Mental health problems are amongst the most frequently encountered health issues throughout life. In England, every year, one in ten children will suffer from mental health problems and one in six adults have a diagnosis of a common mental disorder.1,2 Worldwide, mental health and behavioural problems cause over 40 million years of disability in 20–29 year olds alone.3

Mental health interacts with and exacerbates physical illness. Between 12% and 18% of National Health Service (NHS) expenditure on long-term medical conditions, £8–13 billion in England, has been linked to poor mental health. Per person with a chronic medical condition, it increases the yearly cost of NHS service use by 45% from £3,910 to £5,670.4 Similarly, these patients have poorer surgical outcomes and incur higher costs than do the general population.5 Whilst prevalence data on psychiatric comorbidity in different patient groups are well described, little recent data exist on the impact that mental health has on a general hospital population in the NHS.

Methods

This is a cross-sectional study of all inpatients admitted to a general hospital. Ipswich Hospital (Ipswich, UK) provides services for approximately 385,000 people from a mixed urban and rural catchment area. The hospital has a total number of 650 beds, including 594 general and acute, 38 maternity and 15 critical care beds. Per year there are more than 88,000 inpatient admissions and similar numbers of emergency department (ED) attendances.6 The county of Suffolk ranks 101 out of 152 local authorities in England in the Index of Multiple Deprivation.7

The aim of the study was to investigate the prevalence and impact of psychiatric comorbidity in inpatients and to analyse diagnostic and demographic subgroups to inform planning for an integrated mental health service in our trust. From Monday 11 until Sunday 17 December 2017, staff in all inpatient areas identified patients with psychiatric comorbidity. Training on how to identify patients and how to collect data had been provided to audit champions who then taught additional staff in their departments. The criteria to identify patients are listed in Table 1.
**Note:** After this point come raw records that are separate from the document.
(** An item that is not a string is reported at its index. *)
Lemma validate_items_string_error (loc : list json) (xs : list json) :
  forall start i v,
    nth_error xs i = Some v -> is_str v = false ->
    In (Index.error_entry "string_type" (loc ++ [Index.index_loc (start + i)])
          "Input should be a valid string")
       (concat (map snd
          ((fix each (i : nat) (l : list json) : list (json * list json) :=
              match l with
              | [] => []
              | x :: r =>
                  Index.validate Index.SStr (loc ++ [Index.index_loc i])%list x
                  :: each (S i) r
              end) start xs))).
Proof.
  induction xs as [|a xs IH]; intros start i v Hn Hv; [now destruct i|].
  cbn [map concat]. apply in_or_app. destruct i as [|i].
  - left. injection Hn as ->. rewrite Nat.add_0_r.
    destruct v; try discriminate; now left.
  - right. cbn [nth_error] in Hn. rewrite <- plus_n_Sm.
    exact (IH (S start) i v Hn Hv).
Qed.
Table 1 Reasons for inclusion

Inclusion criteria

%

Active psychiatric comorbidity including dementia that interferes with their management during this admission

58.0

Self-reports current mental health problems (established diagnosis or symptoms attributed to poor mental health)

31.3

Current or recent history of excessive alcohol or substance (recreational drug) use

8.3

Overdose, deliberate self-harm, parasuicide, suicide attempt

6.6

Is not allowed to leave as deemed not to have capacity under the Mental Capacity Act (MCA)

5.9

Next of kin (including in minors the parents or guardian) report that the patient has or may have active mental health issues (established diagnosis or poor mental health)

5.2

As a result of this admission is recommended to be referred to the memory clinic

4.9

Is under Deprivation of Liberties Safeguards (DoLS)

4.9

According to a senior decision maker in charge of the patient, they should be referred to psychiatry or a psychologist during this admission

2.8

Has been referred to psychiatry or a psychologist during this admission

2.1

Is waiting to be reviewed in the memory clinic

1.7

Is detained under the Mental Health Act (MHA)

1.7

Presents with medically unexplained symptoms or a diagnosis of a functional disorder

1.0

Is suffering from an eating disorder

0.3

 

Inpatients with psychiatric comorbidity during this period were also identified via clinical coding. We recorded demographics, comorbidities, admission diagnoses, use of excess alcohol and recreational drugs, mental health diagnoses (including if they were documented in the admission clerking) and referrals to psychiatry. For patients over 16 years of age we also recorded the Clinical Frailty Score,8 the Charlson Comorbidity Index9 and the results of a mental health screen that is part of our admission record.10 Patients who were identified both on the ward and via coding were only included once. For all inpatient episodes (with or without psychiatric comorbidity) during the investigation period, length of stay (LOS), number of prior presentations to the hospital in the year prior to the index admission, as well as 30-day readmissions and mortality were retrieved from the electronic health record.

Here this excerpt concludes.